No se trata de eliminar el deseo de holgazanear, pues ese sentimiento siempre aparecerá; la diferencia es que las personas disciplinadas no negocian con ese deseo. Escuchan la voz de la resistencia y eligen actuar de todos modos.

Piensa en la disciplina como si fuera un músculo. La primera vez que levantas una pesa, se siente pesada, incómoda y te sientes tentado a rendirte de inmediato. Sin embargo, cuanto más entrenas, más fuerte te vuelves, y no solo físicamente, sino también mentalmente.

Cada vez que superas ese impulso de abandonar, estás añadiendo una repetición más a tu músculo de la disciplina. Con el tiempo, lo que antes parecía imposible empieza a sentirse natural y automático.

Esta es la razón por la que la disciplina no es solo importante, es esencial. Cada logro significativo, cada hábito saludable y cada meta con propósito requiere que te presentes y hagas el trabajo, especialmente cuando no te sientes motivado. La motivación es un estado emocional volátil y caprichoso; la disciplina, por el contrario, es fiable y constante.

Es el puente real entre desear algo y realmente conseguirlo. Sin ella, tus objetivos son solo fantasías; con ella, se vuelven inevitables.

Disciplina frente a Motivación: El mito del estado de ánimo perfecto

La motivación es fantástica cuando está presente. Es esa chispa de energía que sientes después de ver un vídeo inspirador, leer una cita poderosa o tener un arrebato de entusiasmo por un nuevo proyecto. Te hace sentir que nada puede detenerte. Estás listo para conquistar el mundo, machacarte en el gimnasio, escribir ese libro o lanzar ese negocio.

Es un estado de euforia que nos hace sentir invencibles por un breve periodo de tiempo.

Pero aquí reside el gran problema: la motivación no es de fiar. Es como ese amigo informal que te anima cuando le viene bien, pero desaparece en el momento en que las cosas se ponen difíciles o aburridas. Un día estás encendido y al día siguiente miras tu lista de tareas pendientes pensando: Hoy no me apetece, mejor mañana.
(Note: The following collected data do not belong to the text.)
(* ===== verification/Bio.v ===== *)
(** * The buffer cache (kernel/bio.c)

    The cache is over a disk driver, [disk_rw]; the driver of the kernel is
    [virtio_disk_rw].  The list of buffers is doubly linked through indices,
    with [bcache.head] at index [NBUF]. *)

From S2P Require Import Prelude CInt Memory KMonad Riscv KState Spinlock Sched.
From S2P Require Import KString Vm KAlloc Console Virtio.

Class Disk `{Machine} := disk_rw : nat -> bool -> K unit.
Definition virtio_disk `{Machine} : Disk := virtio_disk_rw.

Section Bio.
Context `{Disk}.

Definition head : nat := NBUF.

Definition binit : K unit :=
  initlock Lbcache "bcache" ;;;
  setbuf head (set b_prev (fun _ => head)) ;;;
  setbuf head (set b_next (fun _ => head)) ;;;
  for_each NBUF 0 (fun i =>
    let b := Z.to_nat i in
    h <- getbuf head ;;
    setbuf b (set b_next (fun _ => b_next h)) ;;;
    setbuf b (set b_prev (fun _ => head)) ;;;
    initsleeplock (SLbuf b) "buffer" ;;;
    h <- getbuf head ;;
    setbuf (b_next h) (set b_prev (fun _ => b)) ;;;
    setbuf head (set b_next (fun _ => b))).

(** The first loop of [bget]: the buffer that caches the block. *)
Definition bget_cached (dev blockno : Z) : K (option nat) :=
  h <- getbuf head ;;
  loop (S (S NBUF)) (fun b =>
    if negb (bool_decide (b = head)) then
      bf <- getbuf b ;;
      if (b_dev bf =? dev) && (b_blockno bf =? blockno) then ret (inr (Some b))
      else ret (inl (b_next bf))
    else ret (inr None)) (b_next h).

(** The second loop: the least recently used buffer that is not in use. *)
Definition bget_lru : K (option nat) :=
  h <- getbuf head ;;
  loop (S (S NBUF)) (fun b =>
    if negb (bool_decide (b = head)) then
      bf <- getbuf b ;;
      if b_refcnt bf =? 0 then ret (inr (Some b)) else ret (inl (b_prev bf))
    else ret (inr None)) (b_prev h).

Definition bget (dev blockno : Z) : K nat :=
  acquire Lbcache ;;;
  r <- bget_cached dev blockno ;;
  match r with
  | Some b =>
      setbuf b (set b_refcnt (fun n => u32 (n + 1))) ;;;
      release Lbcache ;;;
      acquiresleep (SLbuf b) ;;;
      ret b
  | None =>
      r <- bget_lru ;;
      match r with
      | Some b =>
          setbuf b (set b_dev (fun _ => dev)) ;;;
          setbuf b (set b_blockno (fun _ => blockno)) ;;;
          setbuf b (set b_valid (fun _ => 0)) ;;;
          setbuf b (set b_refcnt (fun _ => 1)) ;;;
          release Lbcache ;;;
          acquiresleep (SLbuf b) ;;;
          ret b
      | None => panic "bget: no buffers"
      end
  end.

Definition bread (dev blockno : Z) : K nat :=
  b <- bget dev blockno ;;
  bf <- getbuf b ;;
  (if b_valid bf =? 0 then
     disk_rw b false ;;;
     setbuf b (set b_valid (fun _ => 1))
   else ret tt) ;;;
  ret b.

Definition bwrite (b : nat) : K unit :=
  h <- holdingsleep (SLbuf b) ;;
  if negb h then panic "bwrite" else disk_rw b true.

Definition brelse (b : nat) : K unit :=
  h <- holdingsleep (SLbuf b) ;;
  if negb h then panic "brelse"
  else
    releasesleep (SLbuf b) ;;;
    acquire Lbcache ;;;
    setbuf b (set b_refcnt (fun n => u32 (n - 1))) ;;;
    bf <- getbuf b ;;
    (if b_refcnt bf =? 0 then
       setbuf (b_next bf) (set b_prev (fun _ => b_prev bf)) ;;;
       bf <- getbuf b ;;
       setbuf (b_prev bf) (set b_next (fun _ => b_next bf)) ;;;
       h <- getbuf head ;;
       setbuf b (set b_next (fun _ => b_next h)) ;;;
       setbuf b (set b_prev (fun _ => head)) ;;;
       h <- getbuf head ;;
       setbuf (b_next h) (set b_prev (fun _ => b)) ;;;
       setbuf head (set b_next (fun _ => b))
     else ret tt) ;;;
    release Lbcache.

Definition bpin (b : nat) : K unit :=
  acquire Lbcache ;;;
  setbuf b (set b_refcnt (fun n => u32 (n + 1))) ;;;
  release Lbcache.

Definition bunpin (b : nat) : K unit :=
  acquire Lbcache ;;;
  setbuf b (set b_refcnt (fun n => u32 (n - 1))) ;;;
  release Lbcache.
End Bio.
Definition bfree (dev b : Z) : K unit :=
  sb <- getsb ;;
  bp <- bread dev (BBLOCK b sb) ;;
  let bi := b mod BPB in
  let m := Z.shiftl 1 (bi mod 8) in
  v <- onram (ld8 (buf_data bp + bi / 8)) ;;
  if Z.land v m =? 0 then panic "freeing free block"
  else
    onram (st8 (buf_data bp + bi / 8) (Z.land v (Z.lnot m))) ;;;
    log_write bp ;;;
    brelse bp.

(** ** Inodes *)

Definition iinit : K unit :=
  initlock Litable "itable" ;;;
  for_each NINODE 0 (fun i => initsleeplock (SLinode (Z.to_nat i)) "inode").

(** The scan of [iget]: the entry found, or the first empty one. *)
Definition iget_scan (dev inum : Z) : K (nat + option nat) :=
  loop (S NINODE) (fun '(i, empty) =>
    if Nat.ltb i NINODE then
      ip <- getinode i ;;
      if (0 <? i_ref ip) && (i_dev ip =? dev) && (i_inum ip =? inum) then ret (inr (inl i))
      else
        ret (inl (S i, match empty with
                       | None => if i_ref ip =? 0 then Some i else None
                       | Some _ => empty
                       end))
    else ret (inr (inr empty))) (O, None).

Definition iget (dev inum : Z) : K nat :=
  acquire Litable ;;;
  r <- iget_scan dev inum ;;
  match r with
  | inl ip =>
      setinode ip (set i_ref (fun r => i32 (r + 1))) ;;;
      release Litable ;;;
      ret ip
  | inr None => panic "iget: no inodes"
  | inr (Some ip) =>
      setinode ip (set i_dev (fun _ => dev)) ;;;
      setinode ip (set i_inum (fun _ => inum)) ;;;
      setinode ip (set i_ref (fun _ => 1)) ;;;
      setinode ip (set i_valid (fun _ => 0)) ;;;
      release Litable ;;;
      ret ip
  end.
(* ===== verification/Files.v ===== *)
(** * Pipes (kernel/pipe.c) and open files (kernel/file.c)

    A pipe is a struct in a slab cell of RAM; its address is the pointer. *)

From S2P Require Import Prelude CInt Memory KMonad Riscv KState Spinlock Sched.
From S2P Require Import KString Vm KAlloc Console Virtio Bio Log Fs.

Definition PIPESIZE : Z := 512.
(** The fields of [struct pipe]. *)
Definition pi_data (pi i : Z) : Z := pi + 24 + i.
Definition pi_nread (pi : Z) : Z := pi + 536.
Definition pi_nwrite (pi : Z) : Z := pi + 540.
Definition pi_readopen (pi : Z) : Z := pi + 544.
Definition pi_writeopen (pi : Z) : Z := pi + 548.

Section Files.
Context `{Disk}.

(** ** The file table *)

Definition fileinit : K unit := initlock Lftable "ftable".

Definition filealloc : K (option nat) :=
  acquire Lftable ;;;
  r <- for_ NFILE 0 (fun i =>
    let f := Z.to_nat i in
    fl <- getfile f ;;
    if f_ref fl =? 0 then
      setfile f (set f_ref (fun _ => 1)) ;;;
      ret (Some f)
    else ret None) ;;
  release Lftable ;;;
  ret r.

Definition filedup (f : nat) : K nat :=
  acquire Lftable ;;;
  fl <- getfile f ;;
  if f_ref fl <? 1 then panic "filedup"
  else
    setfile f (set f_ref (fun r => i32 (r + 1))) ;;;
    release Lftable ;;;
    ret f.

(** ** Pipes *)

Definition pipeclose (pi : Z) (writable : bool) : K unit :=
  acquire (Lpipe pi) ;;;
  (if writable then
     onram (st32 (pi_writeopen pi) 0) ;;;
     wakeup (Cnread pi)
   else
     onram (st32 (pi_readopen pi) 0) ;;;
     wakeup (Cnwrite pi)) ;;;
  r <- onram (ldint (pi_readopen pi)) ;;
  w <- onram (ldint (pi_writeopen pi)) ;;
  if (r =? 0) && (w =? 0) then
    release (Lpipe pi) ;;;
    slab_free SLAB_pipe pi
  else release (Lpipe pi).

(** One iteration of [pipewrite]'s loop at index [i]: the next index, or the
    result and whether the lock has been released. *)
Definition pipewrite_step (pi addr n : Z) (pr : nat) (i : Z) : K (Z + (Z * bool)) :=
  if i <? n then
    r <- onram (ldint (pi_readopen pi)) ;;
    k <- (if r =? 0 then ret 1 else killed pr) ;;
    if (r =? 0) || negb (k =? 0) then
      release (Lpipe pi) ;;;
      ret (inr (-1, true))
    else
      nw <- onram (ld32 (pi_nwrite pi)) ;;
      nr <- onram (ld32 (pi_nread pi)) ;;
      if nw =? u32 (nr + PIPESIZE) then
        wakeup (Cnread pi) ;;;
        sleep (Cnwrite pi) (Lpipe pi) ;;;
        ret (inl i)
      else
        frame 16 (fun ch =>
          p <- getproc pr ;;
          e <- onvm (fun pg_alloc _ => copyin pg_alloc (p_pagetable p) ch (u64 (addr + i)) 1) ;;
          if e =? -1 then ret (inr (i, false))
          else
            c <- onram (ld8 ch) ;;
            nw <- onram (ld32 (pi_nwrite pi)) ;;
            onram (st32 (pi_nwrite pi) (u32 (nw + 1))) ;;;
            onram (st8 (pi_data pi (nw mod PIPESIZE)) c) ;;;
            ret (inl (i + 1)))
  else ret (inr (i, false)).

Definition pipewrite (pi addr n : Z) : K Z :=
  pr <- curproc ;;
  acquire (Lpipe pi) ;;;
  let* (i, released) := loop (S (Z.to_nat n) + rounds) (pipewrite_step pi addr n pr) 0 in
  if (released : bool) then ret i
  else
    wakeup (Cnread pi) ;;;
    release (Lpipe pi) ;;;
    ret i.

(** The wait of [piperead] for data or for the end of writing: [false] when
    killed. *)
Definition piperead_wait (pi : Z) (pr : nat) : K bool :=
  loop rounds (fun _ =>
    nr <- onram (ld32 (pi_nread pi)) ;;
    nw <- onram (ld32 (pi_nwrite pi)) ;;
    w <- onram (ldint (pi_writeopen pi)) ;;
    if (nr =? nw) && negb (w =? 0) then
      k <- killed pr ;;
      if negb (k =? 0) then ret (inr false)
      else sleep (Cnread pi) (Lpipe pi) ;;; ret (inl tt)
    else ret (inr true)) tt.

Definition piperead_step (pi addr n : Z) (pr : nat) (i : Z) : K (Z + Z) :=
  if i <? n then
    nr <- onram (ld32 (pi_nread pi)) ;;
    nw <- onram (ld32 (pi_nwrite pi)) ;;
    if nr =? nw then ret (inr i)
    else
      frame 16 (fun ch =>
        onram (st32 (pi_nread pi) (u32 (nr + 1))) ;;;
        c <- onram (ld8 (pi_data pi (nr mod PIPESIZE))) ;;
        onram (st8 ch c) ;;;
        p <- getproc pr ;;
        e <- onvm (fun pg_alloc _ => copyout pg_alloc (p_pagetable p) (u64 (addr + i)) ch 1) ;;
        if e =? -1 then ret (inr i) else ret (inl (i + 1)))
  else ret (inr i).

Definition piperead (pi addr n : Z) : K Z :=
  pr <- curproc ;;
  acquire (Lpipe pi) ;;;
  ok <- piperead_wait pi pr ;;
  if negb ok then release (Lpipe pi) ;;; ret (-1)
  else
    i <- loop (S (Z.to_nat n)) (piperead_step pi addr n pr) 0 ;;
    wakeup (Cnwrite pi) ;;;
    release (Lpipe pi) ;;;
    ret i.

(** ** Closing and copying files *)

Definition fileclose (f : nat) : K unit :=
  acquire Lftable ;;;
  fl <- getfile f ;;
  if f_ref fl <? 1 then panic "fileclose"
  else
    setfile f (set f_ref (fun r => i32 (r - 1))) ;;;
    fl <- getfile f ;;
    if 0 <? f_ref fl then release Lftable
    else
      let ff := fl in
      setfile f (set f_ref (fun _ => 0)) ;;;
      setfile f (set f_type (fun _ => FD_NONE)) ;;;
      release Lftable ;;;
      match f_type ff with
      | FD_PIPE => pipeclose (f_pipe ff) (f_writable ff)
      | FD_INODE | FD_DEVICE =>
          begin_op ;;;
          ip <- some_or_fault (f_ip ff) ;;
          iput ip ;;;
          end_op
      | FD_NONE => ret tt
      end.

(** [*f0] and [*f1] on success, [None] for -1.  The [bad] branch frees [pi]
    only when it is set, which it never is. *)
Definition pipealloc : K (option (nat * nat)) :=
  f0 <- filealloc ;;
  match f0 with
  | None => ret None
  | Some f0 =>
      f1 <- filealloc ;;
      match f1 with
      | None => fileclose f0 ;;; ret None
      | Some f1 =>
          pi <- slab_alloc SLAB_pipe ;;
          if pi =? 0 then fileclose f0 ;;; fileclose f1 ;;; ret None
          else
            onram (st32 (pi_readopen pi) 1) ;;;
            onram (st32 (pi_writeopen pi) 1) ;;;
            onram (st32 (pi_nwrite pi) 0) ;;;
            onram (st32 (pi_nread pi) 0) ;;;
            initlock (Lpipe pi) "pipe" ;;;
            setfile f0 (set f_type (fun _ => FD_PIPE)) ;;;
            setfile f0 (set f_readable (fun _ => true)) ;;;
            setfile f0 (set f_writable (fun _ => false)) ;;;
            setfile f0 (set f_pipe (fun _ => pi)) ;;;
            setfile f1 (set f_type (fun _ => FD_PIPE)) ;;;
            setfile f1 (set f_readable (fun _ => false)) ;;;
            setfile f1 (set f_writable (fun _ => true)) ;;;
            setfile f1 (set f_pipe (fun _ => pi)) ;;;
            ret (Some (f0, f1))
      end
  end.

Definition sizeof_stat : Z := 24.

Definition filestat (f : nat) (addr : Z) : K Z :=
  p <- curproc ;;
  frame 32 (fun st =>
    fl <- getfile f ;;
    match f_type fl with
    | FD_INODE | FD_DEVICE =>
        ilock (f_ip fl) ;;;
        ip <- some_or_fault (f_ip fl) ;;
        stati ip st ;;;
        iunlock (f_ip fl) ;;;
        pr <- getproc p ;;
        r <- onvm (fun pg_alloc _ => copyout pg_alloc (p_pagetable pr) addr st sizeof_stat) ;;
        if r <? 0 then ret (-1) else ret 0
    | _ => ret (-1)
    end).

(** [devsw[major].read], where it is set. *)
Definition devsw_read (major : Z) : K (option devfun) :=
  d <- gets (fun s => devsw (k_io s)) ;;
  ret (if (major <? 0) || (NDEV <=? major) then None else default None (fst <$> d !! Z.to_nat major)).
Definition devsw_write (major : Z) : K (option devfun) :=
  d <- gets (fun s => devsw (k_io s)) ;;
  ret (if (major <? 0) || (NDEV <=? major) then None else default None (snd <$> d !! Z.to_nat major)).
Definition call_dev (d : devfun) (user : bool) (addr n : Z) : K Z :=
  match d with
  | Consoleread => consoleread user addr n
  | Consolewrite => consolewrite user addr n
  end.

Definition fileread (f : nat) (addr n : Z) : K Z :=
  fl <- getfile f ;;
  if negb (f_readable fl) then ret (-1)
  else
    match f_type fl with
    | FD_PIPE => piperead (f_pipe fl) addr n
    | FD_DEVICE =>
        d <- devsw_read (f_major fl) ;;
        match d with
        | None => ret (-1)
        | Some d => call_dev d true addr n
        end
    | FD_INODE =>
        ilock (f_ip fl) ;;;
        ip <- some_or_fault (f_ip fl) ;;
        fl' <- getfile f ;;
        r <- readi ip true addr (f_off fl') (u32 n) ;;
        (if 0 <? r then setfile f (set f_off (fun o => u32 (o + r))) else ret tt) ;;;
        iunlock (f_ip fl) ;;;
        ret r
    | FD_NONE => panic "fileread"
    end.

(** Blocks a single operation may write, minus inode, indirect block,
    allocation blocks and slop. *)
Definition write_max : Z := ((MAXOPBLOCKS - 1 - 1 - 2) / 2) * BSIZE.

Definition filewrite (f : nat) (addr n : Z) : K Z :=
  fl <- getfile f ;;
  if negb (f_writable fl) then ret (-1)
  else
    match f_type fl with
    | FD_PIPE => pipewrite (f_pipe fl) addr n
    | FD_DEVICE =>
        d <- devsw_write (f_major fl) ;;
        match d with
        | None => ret (-1)
        | Some d => call_dev d true addr n
        end
    | FD_INODE =>
        i <- loop (Z.to_nat (n / write_max + 2)) (fun i =>
          if i <? n then
            let n1 := Z.min (n - i) write_max in
            begin_op ;;;
            ilock (f_ip fl) ;;;
            ip <- some_or_fault (f_ip fl) ;;
            fl' <- getfile f ;;
            r <- writei ip true (u64 (addr + i)) (f_off fl') (u32 n1) ;;
            (if 0 <? r then setfile f (set f_off (fun o => u32 (o + r))) else ret tt) ;;;
            iunlock (f_ip fl) ;;;
            end_op ;;;
            if negb (r =? n1) then ret (inr i) else ret (inl (i + r))
          else ret (inr i)) 0 ;;
        ret (if i =? n then n else -1)
    | FD_NONE => panic "filewrite"
    end.
End Files.
Lemma bget_ok s a bn :
  cached s a -> can_get bn a ->
  exists b s', bget dv bn s = Ok (b, s') /\ cachedx (Some b) s' (grab bn b a) /\ outside s s' /\
    (forall b0 r0, c_use a !! bn = Some (b0, r0) -> b = b0).
Proof using Hrounds.
  intros C [Hh Hroom Hr1]. pose proof (refs_nonneg _ _ _ bn C) as Hr0.
  destruct (ca_ring _ _ _ _ C) as [ord R]. unfold bget.
  rewrite (bind_ok _ _ _ _ _ (acquire_ok 1 _ _ ltac:(lia) (cached_cpu _ _ _ 1 C ltac:(lia))
    (cached_free _ _ _ Lbcache C I))).
  assert (forall b f o l, (b < NBUF)%nat -> bufs (k_fs s) !! b = Some o ->
    sleep_of (SLbuf b) (setB (alter f b) s) = l -> sl_locked l = 0 ->
    (forall pid, mypid s = Some pid ->
      cachedx (Some b) (set_sleep (SLbuf b) (Sleep 1 (sl_name l) pid) (setB (alter f b) s)) (grab bn b a)) ->
    (forall b0 r0, c_use a !! bn = Some (b0, r0) -> b = b0) ->
    exists b0 s', (release Lbcache ;;; acquiresleep (SLbuf b) ;;; ret b) (lockd Lbcache (setB (alter f b) s))
      = Ok (b0, s') /\ cachedx (Some b0) s' (grab bn b0 a) /\ outside s s' /\
        (forall b1 r1, c_use a !! bn = Some (b1, r1) -> b0 = b1)) as Htail.
  { intros b f o l Hb Ho <- Hl Hc Hsame. destruct (bget_tail (setB (alter f b) s) b) as (pid & Hpid & E); [|done..|].
    { apply (quiet_ext s); try done. apply C. }
    eexists _, _. split; [exact E|]. split_and!; [by apply Hc|apply outside_buf|done]. }
  destruct (bget_cached_ok s ord Lbcache bn R) as (r & E & Hr). rewrite (bind_ok _ _ _ _ _ E). clear E.
  destruct r as [b|].
  - destruct Hr as (Hb & c & Hc & Hd & <-). destruct (core_at _ _ _ Hc) as (o & Ho & <-).
    pose proof (refs_core _ _ _ _ _ C Hb Hc Hd) as Er. cbn [k_bn k_dev k_ref k_valid core] in Er, Hd, Hh, Hr0, Hr1, Hroom |- *.
    rewrite (bind_ok _ _ _ _ _ (setbuf_lockd _ _ _ _)).
    apply (Htail b _ o _ Hb Ho eq_refl).
    { apply (not_held_free _ _ _ _ _ C Hb Hc). by left. }
    { intros pid Hpid. apply (get_step s a (b_blockno o) b _ _ pid o); try done; [|by left].
      unfold core. cbn. rewrite Er, u32_id by lia. by rewrite Hd. }
    intros b0 r0 (Hb0 & _ & c0 & Hc0 & Hd0 & Hn0 & _)%(co_use _ _ _ (ca_cores _ _ _ _ C)).
    by eapply (co_uniq _ _ _ (ca_cores _ _ _ _ C) b b0 (core o) c0).
  - destruct (bget_lru_ok s ord Lbcache R) as (r & E & Hr2). rewrite (bind_ok _ _ _ _ _ E). clear E.
    assert (c_use a !! bn = None) as Hnone.
    { destruct (c_use a !! bn) as [[b r']|] eqn:E; [|done].
      apply (co_use _ _ _ (ca_cores _ _ _ _ C)) in E as (Hb & _ & c & Hc & Hd & Hn & _). by destruct (Hr b c). }
    destruct r as [b|]; [|pose proof (some_free s a C Hr2); specialize (Hroom Hnone); lia].
    destruct Hr2 as (Hb & c & Hc & Hz). destruct (core_at _ _ _ Hc) as (o & Ho & <-).
    rewrite !(bind_ok _ _ _ _ _ (setbuf_lockd _ _ _ _)).
    assert (forall f g, setB (alter f b) (setB (alter g b) s) = setB (alter (f ∘ g) b) s) as Hcomp.
    { intros f g. unfold setB, set. cbn. by rewrite list_alter_alter_eq. }
    rewrite !Hcomp. apply (Htail b _ o _ Hb Ho eq_refl).
    { apply (not_held_free _ _ _ _ _ C Hb Hc). by right. }
    { intros pid Hpid. apply (get_step s a bn b _ _ pid o); try done; [|by right].
      unfold core, refs. cbn. by rewrite Hnone. }
    intros b0 r0 Hb0. congruence.
Qed.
Si dependes exclusivamente de cómo te sientes para actuar, estás condenando tus proyectos al fracaso antes de empezar.

Si confías únicamente en la motivación, te encontrarás en un ciclo perpetuo de arranques y paradas. Te entusiasmarás, avanzarás durante unos días y luego te chocarás contra un muro cuando ese subidón inicial se desvanezca. Y ten por seguro que se desvanecerá.

Esto no es porque seas perezoso, sino porque la motivación es una emoción, y las emociones son, por definición, temporales. Suben y bajan, influenciadas por todo, desde el clima hasta lo bien que hayas dormido la noche anterior.

La disciplina es diferente. A la disciplina no le importa cómo te sientes. No espera al estado de ánimo perfecto ni a que las condiciones sean las ideales. La disciplina aparece llueva o haga sol, estés cansado o con energía, motivado o apático. Es lo que se activa cuando la motivación se agota y se retira.

Es la voz en tu cabeza que dice: No tengo ganas, pero lo voy a hacer de todos modos porque es lo que he decidido hacer.

No me malinterpretes, no estoy en contra de tomar descansos. El descanso es una parte vital del rendimiento. Los días de pereza para recargar pilas son absolutamente necesarios. Pero aquí está la clave: el descanso debe ser una elección consciente, no un modo por defecto. Cuando te has ganado el descanso a través del esfuerzo, se siente satisfactorio y restaurador.

Cuando lo usas como una vía de escape para evitar la responsabilidad, se siente hueco, culpable y te deja más agotado que antes.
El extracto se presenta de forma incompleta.